Tristan Garcia (photo Photo Francesca Mantovani © Éditions Gallimard)

Un temps « juste », un temps juste et lumineux de l’analyse, c’est le temps de l’entreprise de Tristan Garcia, dans sa volonté de « tout penser, mais sans jamais rien détruire », qu’il poursuit dans ce deuxième volume de Kaléidoscope, à l’image de son œuvre en cours, d’écrivain et de philosophe.

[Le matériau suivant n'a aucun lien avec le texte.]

(** * fiaas-deploy-daemon: the pipeline Reporter and the identity metadata

    A shallow embedding of [fiaas_deploy_daemon/pipeline/reporter.py] and of
    the helpers of the test-suite that the properties below rely on.

    Python values are modelled as follows.
    - [unicode]/[str] values are [string]; the deployment id, the callback
      URL, the environment and the infrastructure are strings (a callback
      URL of [None] would be as falsy as the empty string).
    - the dict [Reporter._callback_urls] is a [gmap string string];
      [dict.get] is the map lookup (Python's [None] is Rocq's [None]).
    - the HTTP session is an interface ([Session]) whose [post] may raise;
      every call of [post] is appended to the wire log of the world, so the
      number of notifications issued can be counted whatever the session
      answers.
    - a raised exception is the [Raised] outcome of a computation in the
      monad [Py]. *)

From Stdlib Require Import Ascii String.
From stdpp Require Import base option strings gmap list.

Open Scope string_scope.

(** ** Python's string methods used by the source *)

Module Py_str.

(** [s.startswith(prefix)] *)
Definition startswith (s prefix : string) : bool := String.prefix prefix s.

(** [s.endswith(suffix)]: [s] is [suffix], or the tail of [s] ends with it. *)
Fixpoint endswith (s suffix : string) : bool :=
  String.eqb s suffix ||
  match s with
  | EmptyString => false
  | String _ s' => endswith s' suffix
  end.
Lemma inserts_app evs1 evs2 : inserts (evs1 ++ evs2) = inserts evs1 ++ inserts evs2.
Proof. apply List.filter_app. Qed.

Lemma stored_symbols_app evs1 evs2 :
  stored_symbols (evs1 ++ evs2) = stored_symbols evs1 ++ stored_symbols evs2.
Proof. apply flat_map_app. Qed.

(** Normalises the worlds of a goal to a single [emit] on the start world. *)
Ltac norm_world :=
  repeat rewrite emit_emit; simpl app; try rewrite emit_nil.

(** **** The Price Source *)

Lemma fetch_price_history_run symbol w :
  fetch_price_history symbol w
  = (Ok (price_source symbol), emit (events_of (fetch_price_history symbol)) w).
Proof.
  unfold price_source, value_of, events_of, fetch_price_history.
  autounfold with monad_ops.
  destruct clickhouse_get_client as [[]|e]; simpl.
  - destruct (client_query _) as [rows|e]; simpl.
    + destruct (first_column rows) as [prices|e]; simpl; by norm_world.
    + by norm_world.
  - by norm_world.
Qed.

Lemma fetch_events_quiet symbol :
  estimator_calls (events_of (fetch_price_history symbol)) = []
  ∧ inserts (events_of (fetch_price_history symbol)) = []
  ∧ stored_symbols (events_of (fetch_price_history symbol)) = [].
Proof.
  unfold events_of, fetch_price_history.
  autounfold with monad_ops.
  destruct clickhouse_get_client as [[]|e]; simpl; [|done].
  destruct (client_query _) as [rows|e]; simpl; [|done].
  destruct (first_column rows) as [prices|e]; done.
Qed.

(** **** The Model Fitter *)

Lemma train_and_extract_params_run prices w :
  train_and_extract_params prices w
  = (Ok (model_fitter prices), emit (events_of (train_and_extract_params prices)) w).
Proof.
  unfold model_fitter, value_of, events_of, train_and_extract_params.
  autounfold with monad_ops.
  destruct (length (log_returns prices) <? 10); simpl; [by norm_world|].
  destruct (arima_fit_params _) as [arma_params|e]; simpl; [|by norm_world].
  destruct (garch_fit _) as [[garch_params vol]|e]; simpl; [|by norm_world].
  destruct (iloc_last vol) as [v|e]; simpl; by norm_world.
Qed.
(** Whether the key [k'] comes after the array index [i]. *)
Definition after_index (i : Z) (k' : text) : bool :=
  match array_index k' with Some j => (i <? j)%Z | None => true end.

Fixpoint insert_index (k : text) (i : Z) (v : jsval) (ps : list (text * jsval)) : list (text * jsval) :=
  match ps with
  | [] => [(k, v)]
  | p :: ps' => if after_index i (fst p) then (k, v) :: ps else p :: insert_index k i v ps'
  end.

(** CreateDataProperty on an ordinary object. *)
Definition obj_set (k : text) (v : jsval) (ps : list (text * jsval)) : list (text * jsval) :=
  if key_in k ps then update k v ps
  else match array_index k with
       | Some i => insert_index k i v ps
       | None => ps ++ [(k, v)]
       end.

(** ** Values *)

Inductive presult (A : Type) : Type :=
  | PTimeout
  | PFail
  | POk (a : A) (rest : text).
Arguments PTimeout {A}.
Arguments PFail {A}.
Arguments POk {A} a rest.

Definition of_option {A} (o : option (A * text)) : presult A :=
  match o with Some (a, r) => POk a r | None => PFail end.

Fixpoint parse_value (fuel : nat) (s : text) {struct fuel} : presult jsval :=
  match fuel with
  | O => PTimeout
  | S f =>
      match skip_ws s with
      | [] => PFail
      | c :: r =>
          if c =c "{"%char then
            match skip_ws r with
            | d :: r' => if d =c "}"%char then POk (JObject []) r' else parse_members f (d :: r') []
            | [] => PFail
            end
          else if c =c "["%char then
            match skip_ws r with
            | d :: r' =>
                if d =c "]"%char then POk (JArray []) r'
                else match parse_elements f (d :: r') with
                     | POk vs r'' => POk (JArray vs) r''
                     | PFail => PFail
                     | PTimeout => PTimeout
                     end
            | [] => PFail
            end
          else if c =c ch_quote then
            of_option (option_map (fun p => (JString (fst p), snd p)) (lex_string r))
          else match strip_prefix (str "true") (c :: r) with
          | Some r' => POk (JBool true) r'
          | None =>
          match strip_prefix (str "false") (c :: r) with
          | Some r' => POk (JBool false) r'
          | None =>
          match strip_prefix (str "null") (c :: r) with
          | Some r' => POk JNull r'
          | None => of_option (option_map (fun p => (JNumber (Finite (fst p)), snd p)) (lex_number (c :: r)))
          end end end
      end
  end

(** The elements of a non-empty array, through the closing bracket. *)
with parse_elements (fuel : nat) (s : text) {struct fuel} : presult (list jsval) :=
  match fuel with
  | O => PTimeout
  | S f =>
      match parse_value f s with
      | POk v r =>
          match skip_ws r with
          | c :: r' =>
              if c =c ch_comma then
                match parse_elements f r' with
                | POk vs r'' => POk (v :: vs) r''
                | PFail => PFail
                | PTimeout => PTimeout
                end
              else if c =c "]"%char then POk [v] r'
              else PFail
          | [] => PFail
          end
      | PFail => PFail
      | PTimeout => PTimeout
      end
  end

(** The members of a non-empty object, through the closing brace, added
    to [acc] one by one. *)
with parse_members (fuel : nat) (s : text) (acc : list (text * jsval)) {struct fuel} : presult jsval :=
  match fuel with
  | O => PTimeout
  | S f =>
      match skip_ws s with
      | c :: r =>
          if c =c ch_quote then
            match lex_string r with
            | Some (k, r1) =>
                match skip_ws r1 with
                | d :: r2 =>
                    if d =c ch_colon then
                      match parse_value f r2 with
                      | POk v r3 =>
                          let acc' := obj_set k v acc in
                          match skip_ws r3 with
                          | e :: r4 =>
                              if e =c ch_comma then parse_members f r4 acc'
                              else if e =c "}"%char then POk (JObject acc') r4
                              else PFail
                          | [] => PFail
                          end
                      | PFail => PFail
                      | PTimeout => PTimeout
                      end
                    else PFail
                | [] => PFail
                end
            | None => PFail
            end
          else PFail
      | [] => PFail
      end
  end.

Un temps qui ne serait « ni « présentiste » (comme l’est le temps de celui qui humilie ce qui a été au nom de ce qui est), ni « passéiste » (comme l’est le temps du réactionnaire et du conservateur), ni « futuriste » (comme l’était le temps du moderne, comme l’est toujours le temps messianique, apocalyptique ou millénariste). » Au sujet de toutes choses, pouvoir se « rapporter au passé qui s’accumule, à l’avenir qui s’éloigne et au présent qui commence également mais distinctement. »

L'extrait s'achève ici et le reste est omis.